The United States and European governments have established guidelines and incentives to develop renewable fuels. Biorefineries that meet specific government conditions are eligible to receive financial incentives in the form of subsidies. Biorefinery subsidies are projected to increase from US$66 billion today to almost US$250 billion by 2035 (Anon., 2011).

Some biorefinery subsidies have expired in recent years without major impacts to industry growth, signaling the maturity of the biofuel market. However, government subsidy programs have begun to set strict requirements relating to direct and indirect lifecycle greenhouse gas emissions (GHG) on advanced biorefineries as a condition of participation. In order to meet these requirements, renewable energy companies are seeking novel approaches to convert a wider range of biomass into cleaner, cheaper bioproducts. This search requires the assessment of the technical and economic prospects of novel pathways. Therefore, governments are collaborating with academic institutions, national laboratories, and commercial enterprises.

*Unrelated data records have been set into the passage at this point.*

Definition stopAndClaimRun : list (Z * AppReady.Event) := [
  (1000, AppReady.ClickStart);
  (301000, AppReady.TimerFires (1 # 2));
  (301050, AppReady.ClickPause);
  (305000, AppReady.ClickStopAndClaim);
  (306000, AppReady.ClickClaim true);
  (320000, AppReady.Confirmed "0xabc" "0x00000000000000000000000000000000000000A1")
].

End Samples.

(** ** Further sample data *)

Module MoreSamples.
Import Routes.

Definition withDecimals (d : string) (tx : ArcscanTokenTransfer) : ArcscanTokenTransfer := {|
  hash := hash tx; from := from tx; to := to tx; value := value tx;
  tokenSymbol := tokenSymbol tx; tokenDecimal := d;
  timeStamp := timeStamp tx; contractAddress := contractAddress tx
|}.

Definition withTimeStamp (t : string) (tx : ArcscanTokenTransfer) : ArcscanTokenTransfer := {|
  hash := hash tx; from := from tx; to := to tx; value := value tx;
  tokenSymbol := tokenSymbol tx; tokenDecimal := tokenDecimal tx;
  timeStamp := t; contractAddress := contractAddress tx
|}.

(** After a stopped and claimed session a new one is started; a minute into
    it the connected account changes, so the confirmation effect runs again
    for the same transaction. *)
Definition switchedAccount : list (Z * AppReady.Event) :=
  Samples.stopAndClaimRun ++ [
    (400000, AppReady.ClickStart);
    (460000, AppReady.TimerFires (1 # 2));
    (470000, AppReady.Confirmed "0xabc" "0x00000000000000000000000000000000000000B2")
  ].

(** The confirmation effect runs again while a session is paused; the
    session is then resumed from the dialog, paused before its first tick
    and resumed again, and runs to its end. *)
Definition staleResume : list (Z * AppReady.Event) := [
  (1000, AppReady.ClickStart);
  (301000, AppReady.TimerFires (1 # 2));
  (301050, AppReady.ClickPause);
  (302000, AppReady.Confirmed "0xabc" "0x00000000000000000000000000000000000000B2");
  (303000, AppReady.ClickContinue);
  (303010, AppReady.ClickPause);
  (304000, AppReady.ClickContinue);
  (604000, AppReady.TimerFires (1 # 2))
].

End MoreSamples.

(** ** Further invariants of the session component *)

Module AppInv.
Import Client App.

(** The log window: at most 51 entries, with ids strictly increasing and
    none above the id counter. *)
Definition window (logs : list MiningLog) (lastId : Z) : Prop :=
  (List.length logs <= 51)%nat
  /\ StronglySorted Z.lt (map id logs)
  /\ Forall (fun l => id l <= lastId) logs.

Definition logsWindow (s : Session) : Prop := window (miningLogs s) (logIdRef s).

(** The counters of blocks and shares and the flag that opens shares. *)
Definition countersAgree (s : Session) : Prop :=
  0 <= blocksFound s
  /\ 0 <= sharesFound s
  /\ (canFindShares s = true <-> 0 < blocksFound s)
  /\ (0 < sharesFound s -> 0 < blocksFound s).

(** The displayed reward after [n] shares of a session: one increment per
    share, clamped at 200 each time. *)
Fixpoint rewardAfter (n : nat) : Q :=
  match n with
  | O => 0
  | S k => Qmin 200 (rewardAfter k + increment)
  end.

(** The displayed reward is 200 once completed and otherwise what the
    counted shares add up to. *)
Definition rewardFromShares (s : Session) : Prop :=
  (miningState s = completed -> displayedReward s = 200%Q)
  /\ (miningState s <> completed ->
      displayedReward s = rewardAfter (Z.to_nat (sharesFound s))).

(** A completed session is full; a live one has a device. *)
Definition settled (s : Session) : Prop :=
  (miningState s = completed -> progress s = 100%Q /\ timeLeft s = 0)
  /\ (miningState s = mining \/ miningState s = paused ->
      cpuEnabled s = true \/ gpuEnabled s = true).

End AppInv.

(** ** Invariants of the variant with Stop & Claim *)

Module AppReadyInv.
Import Client AppReady.

(** The accumulated reward is the reward of the progress shown. *)
Definition rewardOfProgress (s : Session) : Prop :=
  (accumulatedReward s == progress s / 100 * 200)%Q.

(** A timer whose last tick shows progress 100. *)
Definition endsFull (t : Timer) : Prop :=
  endTime t = startTime t + remainingTime t
  /\ (initialProgress t + inject_Z (remainingTime t) / 600000 * 100 == 100)%Q.

(** What holds of the variant after every sequence of events.  A
    confirmation can arrive in any state and resets progress and reward but
    neither the time left nor the pause dialog, so a session resumed from
    the dialog afterwards may end before its progress reaches 100: the
    reward is then set to 200 beside a smaller progress.  While the dialog
    is open the two agree. *)
Definition steady (s : Session) : Prop :=
  (progress s <= 100)%Q
  /\ 0 <= timeLeft s
  /\ (rewardOfProgress s \/ (miningState s = ready /\ accumulatedReward s = 200%Q))
  /\ (showPauseDialog s = true -> rewardOfProgress s)
  /\ (showPauseDialog s = true -> forall t, timers s = Some t -> endsFull t).

(** Events that press no button of the session: the intervals, the
    cooldown and the failures of a claim. *)
Definition passive (e : Event) : bool :=
  match e with
  | TimerFires _ | CooldownTimerFires | NextClaimTime _ | WriteError _ | Reverted _ => true
  | _ => false
  end.

(** A paused session holding the reward [r]: the dialog is open and no
    interval is installed. *)
Definition heldAt (r : Q) (s : Session) : Prop :=
  miningState s = paused /\ showPauseDialog s = true /\ timers s = None
  /\ accumulatedReward s = r.

End AppReadyInv.

(** * Facts *)

(** ** The JavaScript fragment on examples *)

Example toLowerCase_ex : JS.toLowerCase "0xBd736A" = "0xbd736a".
Proof. reflexivity. Qed.

Example BigInt_ex1 : JS.StringToBigInt "200000000" = Some 200000000.
Proof. reflexivity. Qed.

Example BigInt_ex2 : JS.StringToBigInt " 0xBEBC200 " = Some 200000000.
Proof. reflexivity. Qed.

Example BigInt_ex3 : JS.StringToBigInt "2e8" = None.
Proof. reflexivity. Qed.

Example BigInt_ex4 : JS.StringToBigInt "" = Some 0.
Proof. reflexivity. Qed.

(** A no-break space (U+00A0) before and a line separator (U+2028) after
    the numeral are trimmed like a blank. *)
Example BigInt_ex5 :
  JS.StringToBigInt
    (String (ascii_of_nat 194) (String (ascii_of_nat 160) "200000000")
     ++ String (ascii_of_nat 226) (String (ascii_of_nat 128) (String (ascii_of_nat 168) "")))
  = Some 200000000.
Proof. reflexivity. Qed.

Example parseInt_ex1 : JS.parseInt "1700000000" = Some 1700000000.
Proof. reflexivity. Qed.

Example parseInt_ex2 : JS.parseInt "6 decimals" = Some 6.
Proof. reflexivity. Qed.

Example parseInt_ex3 : JS.parseInt "abc" = None.
Proof. reflexivity. Qed.

Example toFixed_ex1 : JS.toFixed 6 (200 # 1) = "200.000000".
Proof. vm_compute. reflexivity. Qed.

Example toFixed_ex2 : JS.toFixed 2 (1 # 3) = "0.33".
Proof. vm_compute. reflexivity. Qed.

Example toFixed_ex3 : JS.toFixed 2 0 = "0.00".
Proof. vm_compute. reflexivity. Qed.

(** ** Case-insensitive comparison *)

Lemma code_bounds (c : ascii) : 0 <= JS.code c < 256.
Proof.
  unfold JS.code. pose proof (nat_ascii_bounded c). lia.
Qed.

Lemma code_inj (c d : ascii) : JS.code c = JS.code d -> c = d.
Proof.
  unfold JS.code. intros H.
  rewrite <- (ascii_nat_embedding c), <- (ascii_nat_embedding d).
  f_equal. lia.
Qed.

Lemma code_lowerChar (c : ascii) :
  JS.code (JS.lowerChar c) =
  if (65 <=? JS.code c) && (JS.code c <=? 90) then JS.code c + 32 else JS.code c.
Proof.
  unfold JS.lowerChar.
  destruct ((65 <=? JS.code c) && (JS.code c <=? 90)) eqn:E; [|reflexivity].
  apply andb_true_iff in E. destruct E as [E1 E2].
  apply Z.leb_le in E1. apply Z.leb_le in E2.
  unfold JS.code in *. rewrite nat_ascii_embedding by lia. lia.
Qed.

Lemma lowerChar_same (c d : ascii) :
  JS.lowerChar c = JS.lowerChar d <-> Spec.sameCharIgnoringCase c d.
Proof.
  unfold Spec.sameCharIgnoringCase, Spec.isUpperCase. split.
  - intros H. apply (f_equal JS.code) in H. rewrite !code_lowerChar in H.
    destruct (Z.leb_spec 65 (JS.code c)), (Z.leb_spec (JS.code c) 90),
             (Z.leb_spec 65 (JS.code d)), (Z.leb_spec (JS.code d) 90);
      simpl in H;
      try (left; apply code_inj; lia);
      try (right; left; lia);
      try (right; right; lia).
  - intros H. apply code_inj. rewrite !code_lowerChar.
    destruct H as [-> | [[Hu He] | [Hu He]]]; [reflexivity | |];
      destruct (Z.leb_spec 65 (JS.code c)), (Z.leb_spec (JS.code c) 90),
               (Z.leb_spec 65 (JS.code d)), (Z.leb_spec (JS.code d) 90);
      simpl; lia.
Qed.

Lemma toLowerCase_same (a b : string) :
  JS.toLowerCase a = JS.toLowerCase b <-> Spec.sameIgnoringCase a b.
Proof.
  revert b. induction a as [|c a IH]; intros [|d b]; simpl; split; intros H;
    try discriminate; try constructor; try (inversion H; fail).
  - injection H as Hc Hs. apply lowerChar_same. exact Hc.
  - injection H as Hc Hs. apply IH. exact Hs.
  - inversion H; subst. f_equal.
    + apply lowerChar_same. assumption.
    + apply IH. assumption.
Qed.

Lemma sameIgnoringCase_refl (a : string) : Spec.sameIgnoringCase a a.
Proof. apply toLowerCase_same. reflexivity. Qed.

Lemma sameIgnoringCase_sym (a b : string) :
  Spec.sameIgnoringCase a b -> Spec.sameIgnoringCase b a.
Proof. intros H. apply toLowerCase_same. symmetry. apply toLowerCase_same. exact H. Qed.

(** ** The feed filter *)

Lemma claimFilter_countsAsClaim (tx : Routes.ArcscanTokenTransfer) :
  Routes.claimFilter tx = true <-> Spec.countsAsClaim tx.
Proof.
  unfold Routes.claimFilter, Spec.countsAsClaim, JS.BigInt,
    Spec.distributorAddress, Spec.expectedTokenAddress,
    Spec.fixedClaimAmount, Spec.tokenDecimals.
  split.
  - destruct (JS.StringToBigInt (Routes.value tx)) as [v|]; [|discriminate].
    intros H. apply andb_true_iff in H. destruct H as [H Hv].
    apply andb_true_iff in H. destruct H as [Hf Ht].
    apply String.eqb_eq in Hf. apply String.eqb_eq in Ht. apply Z.eqb_eq in Hv.
    split; [apply toLowerCase_same; exact Hf|]. split.
    + destruct (Routes.contractAddress tx) as [token|].
      * exists token. split; [reflexivity|]. apply toLowerCase_same. exact Ht.
      * discriminate Ht.
    + exists v. split; [reflexivity|]. exact Hv.
  - intros [Hf [[token [Hc Ht]] [v [Hv Hv']]]].
    rewrite Hv, Hc. apply toLowerCase_same in Hf. apply toLowerCase_same in Ht.
    rewrite Hf, Ht, Hv'. reflexivity.
Qed.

The diffuse nature of biomass availability means that biorefinery scale-up will have wide area impacts on local, regional, and national scales. Although most biorefineries today are limited to capacities of about 100 million gallons (379 million liters) per year, process development and improved biomass logistics could lead to larger biorefineries that gather biomass from hundreds of square kilometers via truck, rail, or barge transport. These biorefineries will present novel, international case scenarios. Thus, there is interest in studying the challenges and opportunities for biorefineries in the global market from a TEA perspective.

The biomass industry presents a rapidly changing landscape with challenges and opportunities. Three recent trends have emerged as the result of faltering government support, sustained high petroleum prices, and changing public opinions on biorenewables: the replacement of starch feedstocks with lignocellulosic biomass, interest in thermochemical pathways, and public and private investment in high-risk, high-reward alternatives.

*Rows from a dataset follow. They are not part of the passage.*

Lemma add_column_keys (key : pystr) (col : json) (t : list (pystr * list json)) (x : pystr) :
  x ∈ map fst (add_column key col t) -> x = key \/ x ∈ map fst t.
Proof.
  induction t as [|[k cols] t IH]; simpl.
  - intros Hx. left. apply list_elem_of_singleton in Hx. exact Hx.
  - case_bool_decide; simpl; intros Hx.
    + right. exact Hx.
    + apply elem_of_cons in Hx as [->|Hx]; [right; left|].
      destruct (IH Hx) as [->|Hx']; [left; reflexivity|right; right; exact Hx'].
Qed.

Lemma add_column_ok (key : pystr) (col : json) (t : list (pystr * list json)) :
  wfb col = true -> tables_ok t -> tables_ok (add_column key col t).
Proof.
  intros Hc. unfold tables_ok. induction t as [|[k cols] t IH]; intros [Hnd HF]; simpl.
  - split; [apply NoDup_singleton|]. constructor; [simpl; rewrite Hc; reflexivity|constructor].
  - apply List.Forall_cons_iff in HF as [Hk HF]. apply NoDup_cons in Hnd as [Hkn Hnd].
    case_bool_decide as E.
    + split; [apply NoDup_cons; split; assumption|].
      constructor; [|exact HF]. simpl in *. rewrite forallb_app, Hk. simpl. rewrite Hc. reflexivity.
    + destruct (IH (conj Hnd HF)) as [Hnd' HF']. split; [|constructor; assumption].
      apply NoDup_cons. split; [|exact Hnd'].
      intros Hin. destruct (add_column_keys key col t k Hin) as [->|Hin']; [apply E; reflexivity|].
      exact (Hkn Hin').
Qed.

Lemma build_tables_ok (schema_data : list schema_row) : tables_ok (build_tables schema_data).
Proof.
  unfold build_tables.
  assert (H0 : tables_ok []) by (split; constructor).
  revert H0. generalize (@nil (pystr * list json)).
  induction schema_data as [|r rs IH]; intros t Ht; simpl; [exact Ht|].
  apply IH. apply add_column_ok; [apply wfb_column_json|exact Ht].
Qed.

Lignocellulosic biomass has historically proven difficult to convert into bioproducts with traditional biochemical approaches due to the biological recalcitrance of cellulose and antimicrobial properties of lignin. Develop­ments in genetic and metabolic engineering have opened new pathways to convert hemicellulose into valuable products. These avenues range from enhancing biomass growth to developing bacteria strains capable of digesting formerly discarded or toxic parts of biomass crops.

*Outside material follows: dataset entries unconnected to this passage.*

(** * tuiForms: typed terminal form fields and forms

    A shallow embedding of [fields.py], [forms.py] and [exceptions.py].

    Python objects are records, attribute mutation is explicit state
    passing, exceptions are the [Raise] branch of [result], and the terminal
    is a [world] holding the lines still to be typed and the trace of what
    was written.  A [str] is the [string] of its UTF-8 bytes, an [int] is
    in [Z] and a [float] is a binary64 float.  Python's builtins ([int] and
    [float] of a text, [strptime], [hash], [round], [re.fullmatch], string
    formatting) and the missing [utils] module are members of the
    [Builtins] class: the development holds for every implementation of
    them. *)

From Stdlib Require Import ZArith List String Ascii Bool Lia Floats.
From Stdlib Require Import DecimalString.
Import ListNotations.
Open Scope string_scope.
Open Scope Z_scope.

(** ** Python values *)

Module Py.

(** Python numbers as the fields meet them: [int] is unbounded, [float] is
    IEEE binary64. *)
Inductive pynum :=
| PyInt (z : Z)
| PyFloat (f : float).

(** [datetime.datetime] without a time zone. *)
Record datetime := mkDatetime {
  year : Z; month : Z; day : Z;
  hour : Z; minute : Z; second : Z; microsecond : Z }.

Inductive pytype :=
  T_str | T_int | T_float | T_datetime | T_NoneType | T_type.

Inductive pyval :=
| VNone
| VNum (n : pynum)
| VStr (s : string)
| VDate (d : datetime)
| VType (t : pytype).

(** Exceptions, with the [args] they were built from.  [ValidateError] is
    [exceptions.ValidateError(text, *args)]. *)
Inductive exn :=
| ValidateError (text : string) (args : list pyval)
| ValueError (text : string) (args : list pyval)
| TypeError
| AttributeError
| EOFError
| OverflowError
| KeyError (key : string)
| IndexError.

Inductive result (A : Type) :=
| Ok (a : A)
| Raise (e : exn).
Arguments Ok {A} a.
Arguments Raise {A} e.

Definition bind {A B} (m : result A) (k : A -> result B) : result B :=
  match m with
  | Ok a => k a
  | Raise e => Raise e
  end.

Declare Scope py_scope.
Delimit Scope py_scope with py.
Notation "x <- m ;; k" := (bind m (fun x => k))
  (at level 100, m at next level, right associativity) : py_scope.

Definition is_ValidateError (e : exn) : bool :=
  match e with ValidateError _ _ => true | _ => false end.

(** *** Comparison of numbers

    An [int] and a [float] are compared by their exact values, as CPython
    does; a NaN compares false with everything. *)
Definition cmp_Z_float (z : Z) (f : float) : option comparison :=
  match Prim2SF f with
  | S754_nan => None
  | S754_infinity s => Some (if s then Gt else Lt)
  | S754_zero _ => Some (z ?= 0)
  | S754_finite s m e =>
      let mz := if s then Z.neg m else Z.pos m in
      if 0 <=? e then Some (z ?= mz * 2 ^ e)
      else Some (z * 2 ^ (- e) ?= mz)
  end.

Thermochemical research pathways have attracted recent attention due to their ability to inexpensively convert lignocellulosic feedstocks to energy — dense gases and liquids. Most of the recent development in the field has been on adapting conventional commercial processes (such as those employed by petroleum refineries) to handle biomass feedstocks and biobased intermediate products. However, there are growing efforts in the search for novel catalysts that can optimize the selectivity and yield of desired bioproducts. Finally, researchers have also proposed hybrid approaches that combine the strengths of the biochemical and thermochemical platforms (Brown, 2005).

There is growing commercial and political support for the develop­ment of high-risk, high-reward platforms such as microalgae-to-fuels, furan synthesis, and sugar-based hydrocarbons. Government-funded algae research was eliminated in the 1990s in favor of ethanol but has recently staged a resurgence due to concerns over land availability and GHG emissions.